The reaper-binder, or binder, is a farm implement that improved upon the simple reaper. The binder was invented in 1872 by Charles Baxter Withington, a jeweler from Janesville, Wisconsin. In addition to cutting the small-grain crop, a binder also 'binds' the stems into bundles or sheaves. These sheaves are usually then 'shocked' into A-shaped conical stooks, resembling small tipis, to allow the grain to dry for several days before being picked up and threshed.

Withington's original binder used wire to tie the bundles. There were problems with using wire and it was not long before William Deering invented a binder that successfully used twine and a knotter (invented in 1858 by John Appleby).

Early binders were horse-drawn, their cutting and tying-mechanisms powered by a bull-wheel, that through the traction of being pulled forward creates rotational forces to operate the mechanical components of the machine. Later models were tractor-drawn and some were tractor-powered. (This mechanical power transfer is commonly referred to as a PTO or power take-off device.) Binders have a reel and a sickle bar, like a modern grain head for a combine harvester. The cut stems fall onto a canvas bed which conveys the cut stems to the binding mechanism. This mechanism bundles the stems of grain and ties the bundle with string to form a sheaf. Once tied, the sheaf is discharged from the side of the binder, to be picked up by the 'stookers'.
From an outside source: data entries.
Lemma index_neg {A} (l : list A) i : i < 0 → index l i = None.
Proof. intros Hi. unfold index. by rewrite (proj2 (Z.ltb_lt i 0)). Qed.

(** C3.  With [L] interactions in the list and [N] interactions counted
    since the last restore, the estimator returns the element of the list
    at index [min (L - 1) (floor (N / 50))] whenever [L > 0] and [N >= 0],
    and that element exists; on an empty list it returns [undefined].
    For [L = 10]: [N] in [0..49] gives index 0, [N] in [50..99] index 1,
    and [N >= 500] index 9. *)
Theorem C3_estimate_index interactionCount s :
  let L := length (longestInteractionList s) in
  let N := getInteractionCountForNavigation interactionCount s in
  let estimate := estimateP98LongestInteraction interactionCount s in
  (L = 0%nat → estimate = None) ∧
  ((0 < L)%nat → 0 ≤ N →
     estimate = longestInteractionList s !! Z.to_nat (Z.min (Z.of_nat L - 1) (N `div` 50)) ∧
     is_Some estimate) ∧
  (L = 10%nat →
     (0 ≤ N ≤ 49 → estimate = longestInteractionList s !! 0%nat) ∧
     (50 ≤ N ≤ 99 → estimate = longestInteractionList s !! 1%nat) ∧
     (500 ≤ N → estimate = longestInteractionList s !! 9%nat)).
Proof.
  intros L N estimate. subst estimate. unfold estimateP98LongestInteraction.
  fold L N. split; [|split].
  - intros HL. apply index_neg. rewrite HL. lia.
  - intros HL HN.
    assert (0 ≤ N `div` 50) by (apply Z.div_pos; lia).
    rewrite index_nonneg by lia. split; [done|].
    apply lookup_lt_is_Some_2. fold L. lia.
  - intros HL. rewrite HL. split; [|split]; intros HN.
    + assert (N `div` 50 = 0) as -> by (apply Z.div_small; lia).
      by rewrite index_nonneg.
    + assert (N `div` 50 = 1) as ->.
      { symmetry. apply (Z.div_unique N 50 1 (N - 50)); lia. }
      by rewrite index_nonneg.
    + assert (10 ≤ N `div` 50) by (apply Z.div_le_lower_bound; lia).
      rewrite index_nonneg by lia. f_equal. lia.
Qed.

Lemma tenInteractions_reachable : reachable tenInteractions.
Proof. exists [Entries 10 (increasing 10)]. vm_compute. reflexivity. Qed.

Lemma C3_estimate_index_witness :
  estimateP98LongestInteraction 5 init = None ∧
  estimateP98LongestInteraction 130 tenInteractions = Some 7%nat ∧
  estimateP98LongestInteraction 30 tenInteractions = Some 9%nat ∧
  estimateP98LongestInteraction 75 tenInteractions = Some 8%nat ∧
  estimateP98LongestInteraction 3000 tenInteractions = Some 0%nat.
Proof.
  split; [|split; [|split; [|split]]].
  - destruct (C3_estimate_index 5 init) as (H & _ & _). apply H. reflexivity.
  - destruct (C3_estimate_index 130 tenInteractions) as (_ & H & _).
    destruct H as [H _]; [simpl; lia|vm_compute; discriminate|].
    rewrite H. reflexivity.
  - destruct (C3_estimate_index 30 tenInteractions) as (_ & _ & H).
    destruct (H eq_refl) as (H1 & _ & _).
    rewrite H1; [reflexivity|]. vm_compute. split; discriminate.
  - destruct (C3_estimate_index 75 tenInteractions) as (_ & _ & H).
    destruct (H eq_refl) as (_ & H1 & _).
    rewrite H1; [reflexivity|]. vm_compute. split; discriminate.
  - destruct (C3_estimate_index 3000 tenInteractions) as (_ & _ & H).
    destruct (H eq_refl) as (_ & _ & H1).
    rewrite H1; [reflexivity|]. vm_compute. discriminate.
Defined.

(** ** Safety of the test in [processEntry] *)

Lemma upsert_closed_list entry s :
  closed s →
  ∃ s1, upsert entry s = Some s1 ∧
        ∀ r, r ∈ longestInteractionList s1 → (r < length (heap s1))%nat.
Proof.
  intros [Hcl Hcm _ _ _].
  destruct (longestInteractionMap s !! interactionId entry) as [r|] eqn:Hk.
  - destruct (lookup_lt_is_Some_2 _ _ (Hcm _ _ Hk)) as [i Hi].
    eexists. split; [by apply upsert_existing|]. state_fields.
    intros r' Hr'. rewrite length_insert. by apply Hcl.
  - eexists. split; [by apply upsert_new|]. state_fields.
    intros r' Hr'. rewrite length_app; simpl.
    apply elem_of_app in Hr' as [Hr'|Hr'].
    + apply Hcl in Hr'. lia.
    + apply list_elem_of_singleton in Hr' as ->. lia.
Qed.

Lemma processEntry_total entry s : closed s → is_Some (processEntry entry s).
Proof.
  intros Hs. unfold processEntry.
  destruct (possiblyLongest_total entry s Hs) as [ok ->]. simpl.
  destruct ok; [|by eexists].
  destruct (upsert_closed_list entry s Hs) as (s1 & -> & Hs1). simpl.
  destruct (resolve_total _ _ Hs1) as [objs Hobjs].
  rewrite (sortAndTrim_Some _ _ Hobjs). by eexists.
Qed.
With the replacement of the threshing machine by the combine harvester, the binder has become almost obsolete. Some grain crops such as oats are now cut and formed into windrows with a swather. With other grain crops, such as wheat, the grain is now mostly cut and threshed by a combine in a single operation, but the much lighter binder is still in use in small fields or mountain areas too steep or inaccessible for heavy combines.

Reaper-binders were in wide use in the People's Republic of Poland, but farmers often could not operate them due to shortages of twine and a lack of replacement parts. This was such a regular occurrence that baling twine (sznurek do snopowiązałki) remains a symbol of the dysfunction of the communist economy in the cultural memory of Poland.